Psychotherpy School

I founded the EUROPEAN INSTITUTE OF SYSTEMIC-RELATIONAL THERAPIES-EIST in 1999. The clinical and research activity was immediately launched, while the psychotherapy school began in 2002 in Milan, and Turin where I had taught.

The idea of ​​starting a new school of psychotherapy took shape as I was writing the first edition of Permitted Stories, Forbidden Stories. Precisely during that drafting, I felt acutely – and I would add painfully – that the intellectual context within which the theory I was developing had matured was dying, or was at least taking directions within which I was struggling to find myself.

For some years, taking advantage of the fact that I had to spend most of the week in Venice, I had become an associate professor of Ca’Foscari, I stopped teaching in the Milanese family therapy center directed by Luigi Boscolo and Gianfranco Cecchin.

Despite the esteem and the splendid interpersonal relationships with Boscolo and Cecchin, I did not share the developments they were giving to the Milan Approach. I found myself in disagreement with: the devaluation of the therapeutic process – summed up in the idea that each session was always the first; the thesis that each hypothesis was equally profitable for the psychotherapeutic process, as long as it was different from that of the family and therefore capable of introducing negative entropy; the disinterest in any attempt to model the family dynamics in compliance with a relativism that devalues ​​any claim to understand family dynamics, and the lack of attention to psychopathology.

Nor did I agree with the choices of Mara Selvini Palazzoli who, after separating from Boscolo and Cecchin, had decided to extend the so-called invariable prescription to all treatments, an intervention that is certainly interesting but which, in my opinion, was applicable to limited case types.
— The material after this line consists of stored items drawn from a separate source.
Lemma get_all_loop_spec s l : ∀ p acc fuel,
  linked s (p :: l) → (∀ z, last (p :: l) = Some z → is_Some (heap s !! z) ∧ nxt s z = None) →
  (length l < fuel)%nat →
  get_all_loop fuel p acc s = (Ok (acc ++ removelast (p :: l)), s).
Proof.
  induction l as [|q l IH]; intros p acc [|fuel] Hlk Hlast Hf; try (simpl in *; lia); simpl;
    unfold mbind, M_bind, load.
  - destruct (Hlast p eq_refl) as [[b Hb] Hn]. unfold nxt in Hn. rewrite Hb in *. simpl in Hn.
    by rewrite Hn, app_nil_r.
  - apply linked_cons in Hlk as (Hn & _ & Hlk). unfold nxt in Hn.
    destruct (heap s !! p) as [b|]; [|done]. simpl in Hn. rewrite Hn.
    rewrite IH; [|done|exact Hlast|simpl in Hf; lia]. by rewrite <- app_assoc.
Qed.

Lemma repr_length s l : queue_repr s l → (length l < size (heap s))%nat.
Proof.
  intros Hr. pose proof (repr_linked _ _ Hr) as Hlk.
  rewrite <- (size_dom (D := gset ptr)).
  apply Nat.lt_le_trans with (size (list_to_set (FakeTail :: l) : gset ptr)).
  - rewrite size_list_to_set; [simpl; lia|]. apply NoDup_cons. split; [|by eapply repr_nodup].
    intros Hin. by apply (repr_not_sentinel _ _ _ Hr) in Hin as [_ ?].
  - apply subseteq_size. intros p Hp. apply elem_of_dom.
    assert (Hin : p ∈ l ++ [FakeTail]) by set_solver. clear Hp.
    revert Hlk. generalize FakeHead. revert Hin. generalize (l ++ [FakeTail]).
    intros l'. induction l' as [|q l' IH]; [by intros ?%not_elem_of_nil|].
    intros Hin h (? & ? & Hlk). apply elem_of_cons in Hin as [->|Hin]; [by eauto with links|].
    by eapply IH.
Qed.

Lemma get_all_free_blocks_spec s l :
  queue_repr s l → get_all_free_blocks s = (Ok l, s).
Proof.
  intros Hr. pose proof (repr_linked _ _ Hr) as Hlk. pose proof (repr_length _ _ Hr) as Hlen.
  destruct (chain_last _ _ Hr) as (? & ? & _ & Hpt & _).
  unfold get_all_free_blocks, mbind, M_bind, gets.
  destruct (l ++ [FakeTail]) as [|p R] eqn:HR; [by destruct l|].
  apply linked_cons in Hlk as (Hn & _ & Hlk). unfold load. unfold nxt in Hn.
  destruct (heap s !! FakeHead) as [h|]; [|done]. simpl in Hn. rewrite Hn.
  assert (length l = length R) as HlR.
  { apply (f_equal length) in HR. rewrite length_app in HR. simpl in HR. lia. }
  rewrite (get_all_loop_spec s R); [|done| |lia].
  - by rewrite <- HR, removelast_snoc.
  - intros z. rewrite <- HR, last_snoc. intros [= <-]. split; [by eauto with links|].
    by apply (repr_tail _ _ Hr).
Qed.

(** The links [FreeKVCacheBlockQueue.__init__] gives to the block at index [i]. *)
Definition init_prev bs (i : nat) : option ptr := if decide (i = 0)%nat then None else bs !! (i - 1)%nat.
Definition init_next bs (i : nat) : option ptr := bs !! S i.

Definition unlinked_store s bs : Prop :=
  NoDup bs ∧ Forall is_blk bs ∧ (∀ p, p ∈ bs → is_Some (heap s !! p)) ∧
  ∀ p, is_blk p → nxt s p = None ∧ prv s p = None.

Definition init_inv s0 bs (k : nat) s : Prop :=
  num_free_blocks s = len bs ∧ same_meta s0 s ∧
  (∀ j p, bs !! j = Some p →
     prv s p = (if decide (j < k)%nat then init_prev bs j else None) ∧
     nxt s p = (if decide (j < k)%nat then init_next bs j else None)) ∧
  (∀ p, is_blk p → p ∉ bs → nxt s p = None ∧ prv s p = None).
(* ===== verification/BlockPool.v ===== *)
(** The block pool of [v1/core/block_pool.py]: allocation, caching, eviction, touching
    and freeing of KV-cache blocks over the free-block queue of [FreeBlockQueue], with
    the invariant that ties free list, reference counts, block hashes and the
    prefix-cache map together. *)
From Stdlib Require Import ZArith Lia QArith.
From stdpp Require Import base strings countable gmap sets fin_maps list.
From S2P Require Import Prelude FreeBlockQueue Request BlockHash.
Local Open Scope Z_scope.

(** * Events ([distributed/kv_events.py]) *)

Inductive KVCacheEvent : Type :=
  | BlockStored (block_hashes : list Z) (parent_block_hash : option Z) (token_ids : list Z)
      (block_size : Z) (lora_id : option Z)
  | BlockRemoved (block_hashes : list Z)
  | AllBlocksCleared.

(** * State *)

(** The inner dictionaries [{block_id: block}] keep the insertion order, which
    [next(iter(d.values()))] observes. *)
Abbreviation block_dict := (list (Z * ptr)).

Record BlockPool : Type := mkBlockPool {
  num_gpu_blocks : Z;
  enable_caching : bool;
  blocks : list ptr;
  free_block_queue : FreeQueue;
  cached_block_hash_to_block : gmap BlockHashWithGroupId block_dict;
  null_block : ptr;
  enable_kv_cache_events : bool;
  kv_event_queue : list KVCacheEvent
}.

Definition set_queue (q : FreeQueue) (p : BlockPool) : BlockPool :=
  mkBlockPool (num_gpu_blocks p) (enable_caching p) (blocks p) q
    (cached_block_hash_to_block p) (null_block p) (enable_kv_cache_events p) (kv_event_queue p).
Definition set_cache (c : gmap BlockHashWithGroupId block_dict) (p : BlockPool) : BlockPool :=
  mkBlockPool (num_gpu_blocks p) (enable_caching p) (blocks p) (free_block_queue p)
    c (null_block p) (enable_kv_cache_events p) (kv_event_queue p).
Definition set_event_queue (l : list KVCacheEvent) (p : BlockPool) : BlockPool :=
  mkBlockPool (num_gpu_blocks p) (enable_caching p) (blocks p) (free_block_queue p)
    (cached_block_hash_to_block p) (null_block p) (enable_kv_cache_events p) l.

(** A call on [self.free_block_queue] or on one of the blocks in its store. *)
Definition on_queue {A} (m : M FreeQueue A) : M BlockPool A := zoom free_block_queue set_queue m.

Definition set_ref_cnt (p : ptr) (v : Z) : M FreeQueue unit := modify (update_block p (with_ref_cnt v)).

(** [self.kv_event_queue.append(e)]. *)
Definition emit (e : KVCacheEvent) : M BlockPool unit :=
  modify (λ p, set_event_queue (kv_event_queue p ++ [e]) p).

(** [d[k] = v] and [d.pop(k, None)] on an insertion-ordered dictionary. *)
Fixpoint dict_set (k : Z) (v : ptr) (d : block_dict) : block_dict :=
  match d with
  | [] => [(k, v)]
  | (k', v') :: d' => if decide (k' = k) then (k, v) :: d' else (k', v') :: dict_set k v d'
  end.
Fixpoint dict_pop (k : Z) (d : block_dict) : block_dict :=
  match d with
  | [] => []
  | (k', v') :: d' => if decide (k' = k) then d' else (k', v') :: dict_pop k d'
  end.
It seemed to me that the most innovative proposals of the Milan Approach, and also of systemic thinking, were slowly dying out. Hence, it was necessary to give life to a school that was an intellectual center capable of reviving Gregory Bateson’s idea of ​​a contextual subject and to creatively developing and evolving systemic thinking. I did this together with the colleagues with whom I felt closest, including Maurizio Viaro, David Campbell, Laura Colangelo, and Primo Gelati, Did we succeed? Certainly, we have created a hothouse of psychotherapists passionate about systemic psychotherapies who are already creatively contributing to the model, and the initial group has expanded greatly, Currently, they are engaged in school and related scientific activities, in addition to the colleagues with whom this adventure began we have: Federica Azzetta, Stefania Baccanelli, Daniele Castelli, Roberta Di Pasquale, Lisa Fellin, Laura Galbiati, Gabriella Gandino, Manuela Genchi, Stella Guarnieri, Elisa Gusmini, Lisa Lever, Enrico Molinari, Edoardo Perini, Ferdinando Salamino, Marco Schneider, Emanuele Zanaboni.